## Task description
Reproduce exactly the lines below from the one containing "Definition new (i" through the one containing "length (cf_relay_targets f)", including both, and nothing else.

Collected data entries

[Start of Attachment]

(* ===== verification/ShadowsocksStream.v ===== *)
(** * The Shadowsocks AEAD stream

    Models [crates/eggress-protocol-shadowsocks/src/tcp_stream.rs]: the adapter
    that encrypts what is written and decrypts what is read, down to single polls
    of the inner stream ([Relay.stream]: what it answers to its successive polls).
    Random salts are arguments.

    A method takes the whole state and returns the new one with its result;
    [Ok None] is [Poll::Pending]. *)

From S2P Require Import Prelude Bytes Stream NetAddr Relay Shadowsocks.

(** [io::Error] as the adapter builds it or passes it on. *)
Inductive SsIoError :=
| SsInner (e : IoKind)
| SsInvalidData (e : ShadowsocksError)
| SsUnexpectedEof
| SsWriteZero
| SsOtherError (why : string).

Inductive ReadState := PeerSalt | LengthBlock | Payload (len : nat) | Closed.

Record ss_stream := {
  inner : stream;
  method : CipherMethod;
  write_subkey : bytes;
  write_cipher : option AeadCipher;
  read_subkey : option bytes;
  read_cipher : option AeadCipher;
  password_ikm : option bytes;
  send_write_salt : bool;
  write_nonce : NonceCounter;
  read_nonce : NonceCounter;
  read_plain : bytes;
  read_buf : bytes;
  read_state : ReadState;
  write_buf : bytes
}.

(** Updates of the fields the read side and the write side touch. *)
Definition upd_read (s : ss_stream) (i : stream) (nc : NonceCounter) (plain buf : bytes) (st : ReadState)
    : ss_stream :=
  {| inner := i; method := method s; write_subkey := write_subkey s; write_cipher := write_cipher s;
     read_subkey := read_subkey s; read_cipher := read_cipher s; password_ikm := password_ikm s;
     send_write_salt := send_write_salt s; write_nonce := write_nonce s; read_nonce := nc;
     read_plain := plain; read_buf := buf; read_state := st; write_buf := write_buf s |}.

Definition upd_keys (s : ss_stream) (k : bytes) (c : AeadCipher) : ss_stream :=
  {| inner := inner s; method := method s; write_subkey := write_subkey s; write_cipher := write_cipher s;
     read_subkey := Some k; read_cipher := Some c; password_ikm := password_ikm s;
     send_write_salt := send_write_salt s; write_nonce := write_nonce s; read_nonce := read_nonce s;
     read_plain := read_plain s; read_buf := []; read_state := LengthBlock; write_buf := write_buf s |}.

Definition upd_write (s : ss_stream) (i : stream) (nc : NonceCounter) (buf : bytes) : ss_stream :=
  {| inner := i; method := method s; write_subkey := write_subkey s; write_cipher := write_cipher s;
     read_subkey := read_subkey s; read_cipher := read_cipher s; password_ikm := password_ikm s;
     send_write_salt := send_write_salt s; write_nonce := nc; read_nonce := read_nonce s;
     read_plain := read_plain s; read_buf := read_buf s; read_state := read_state s; write_buf := buf |}.

Definition upd_salt (s : ss_stream) (k : bytes) (c : AeadCipher) (buf : bytes) : ss_stream :=
  {| inner := inner s; method := method s; write_subkey := k; write_cipher := Some c;
     read_subkey := read_subkey s; read_cipher := read_cipher s; password_ikm := password_ikm s;
     send_write_salt := false; write_nonce := write_nonce s; read_nonce := read_nonce s;
     read_plain := read_plain s; read_buf := read_buf s; read_state := read_state s; write_buf := buf |}.

Section stream.
Context `{HCr : !Crypto}.

(** ** Constructors *)

Definition new_with_nonces (i : stream) (m : CipherMethod) (subkey : bytes) (write_start read_start : Z)
    : outcome ShadowsocksError ss_stream :=
  let? wc := cipher_new m subkey in
  let? rc := cipher_new m subkey in
  Ok {| inner := i; method := m; write_subkey := subkey; write_cipher := Some wc;
        read_subkey := Some subkey; read_cipher := Some rc; password_ikm := None;
        send_write_salt := false; write_nonce := starting_at (nonce_size m) write_start;
        read_nonce := starting_at (nonce_size m) read_start; read_plain := []; read_buf := [];
        read_state := LengthBlock; write_buf := [] |}.

Definition new (i : stream) (m : CipherMethod) (subkey : bytes) : outcome ShadowsocksError ss_stream :=
  new_with_nonces i m subkey 0 0.
(** Setting up a composed UDP flow leaks nothing: when it succeeds, the flow
    holds the control channels of all SOCKS5 hops and the transport addresses of
    hops 1, 2, ... as relay targets; when it fails at some hop, exactly the
    channels of the SOCKS5 hops before it are cancelled and their tasks aborted. *)
Theorem composed_setup_no_leak chain stack :
  from_chain chain = Ok stack ->
  let l := zip (stack_hops stack) (hops chain) in
  match open_composed_udp_upstream chain with
  | Ok f =>
      cf_stack f = stack /\ cf_control_cancels f = map as_cancel (opened 0 l) /\
      cf_control_tasks f = map as_task (opened 0 l) /\
      length (cf_relay_targets f) = length l - 1 /\
      forall i x, l !! S i = Some x -> socket_target <$> hop_address (S i) x = cf_relay_targets f !! i
  | Err (_, ev) =>
      exists pre, pre `prefix_of` l /\
        ev = map CancelControl (map as_cancel (opened 0 pre)) ++ map AbortControl (map as_task (opened 0 pre))
  | Panic => True
  end.
Proof.
  intros Hc l. unfold open_composed_udp_upstream. rewrite Hc. cbn [map_err obind]. fold l.
  set (st0 := {| transport_targets := []; control_cancels := []; control_tasks := []; outer_socket := None;
                 outer_relay_addr := None |}).
  pose proof (setup_loop_spec l 0 st0) as Hs. destruct (setup_loop 0 l st0) as [st|[e ev]|] eqn:El; cbn [obind].
  - destruct Hs as (Hcc & Hct & addrs & Ha & Hl & Hi). cbn in Hcc, Hct, Ha.
    destruct (outer_socket st) as [sk|]; cbn [ok_or obind]; [|exists []; split; [apply prefix_nil|done]].
    destruct (outer_relay_addr st) as [ra|]; cbn [ok_or obind]; [|exists []; split; [apply prefix_nil|done]].
    cbn. rewrite Ha. split_and!; [done..| |].
    + rewrite length_map, length_drop. lia.
    + intros i x Hx. rewrite list_lookup_fmap, lookup_drop. specialize (Hi (S i) x Hx). cbn [plus] in *. by rewrite Hi.
  - destruct Hs as (pre & x & suf & st' & -> & (Hcc & Hct & _) & ->). exists pre. split; [by eexists|].
    unfold discard_partial_control_channels. by rewrite Hcc, Hct.
  - done.
Qed.
End composed.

[End of Attachment]

## Answer area
Definition new (i : stream) (m : CipherMethod) (subkey : bytes) : outcome ShadowsocksError ss_stream :=
  new_with_nonces i m subkey 0 0.
(** Setting up a composed UDP flow leaks nothing: when it succeeds, the flow
    holds the control channels of all SOCKS5 hops and the transport addresses of
    hops 1, 2, ... as relay targets; when it fails at some hop, exactly the
    channels of the SOCKS5 hops before it are cancelled and their tasks aborted. *)
Theorem composed_setup_no_leak chain stack :
  from_chain chain = Ok stack ->
  let l := zip (stack_hops stack) (hops chain) in
  match open_composed_udp_upstream chain with
  | Ok f =>
      cf_stack f = stack /\ cf_control_cancels f = map as_cancel (opened 0 l) /\
      cf_control_tasks f = map as_task (opened 0 l) /\
      length (cf_relay_targets f) = length l - 1 /\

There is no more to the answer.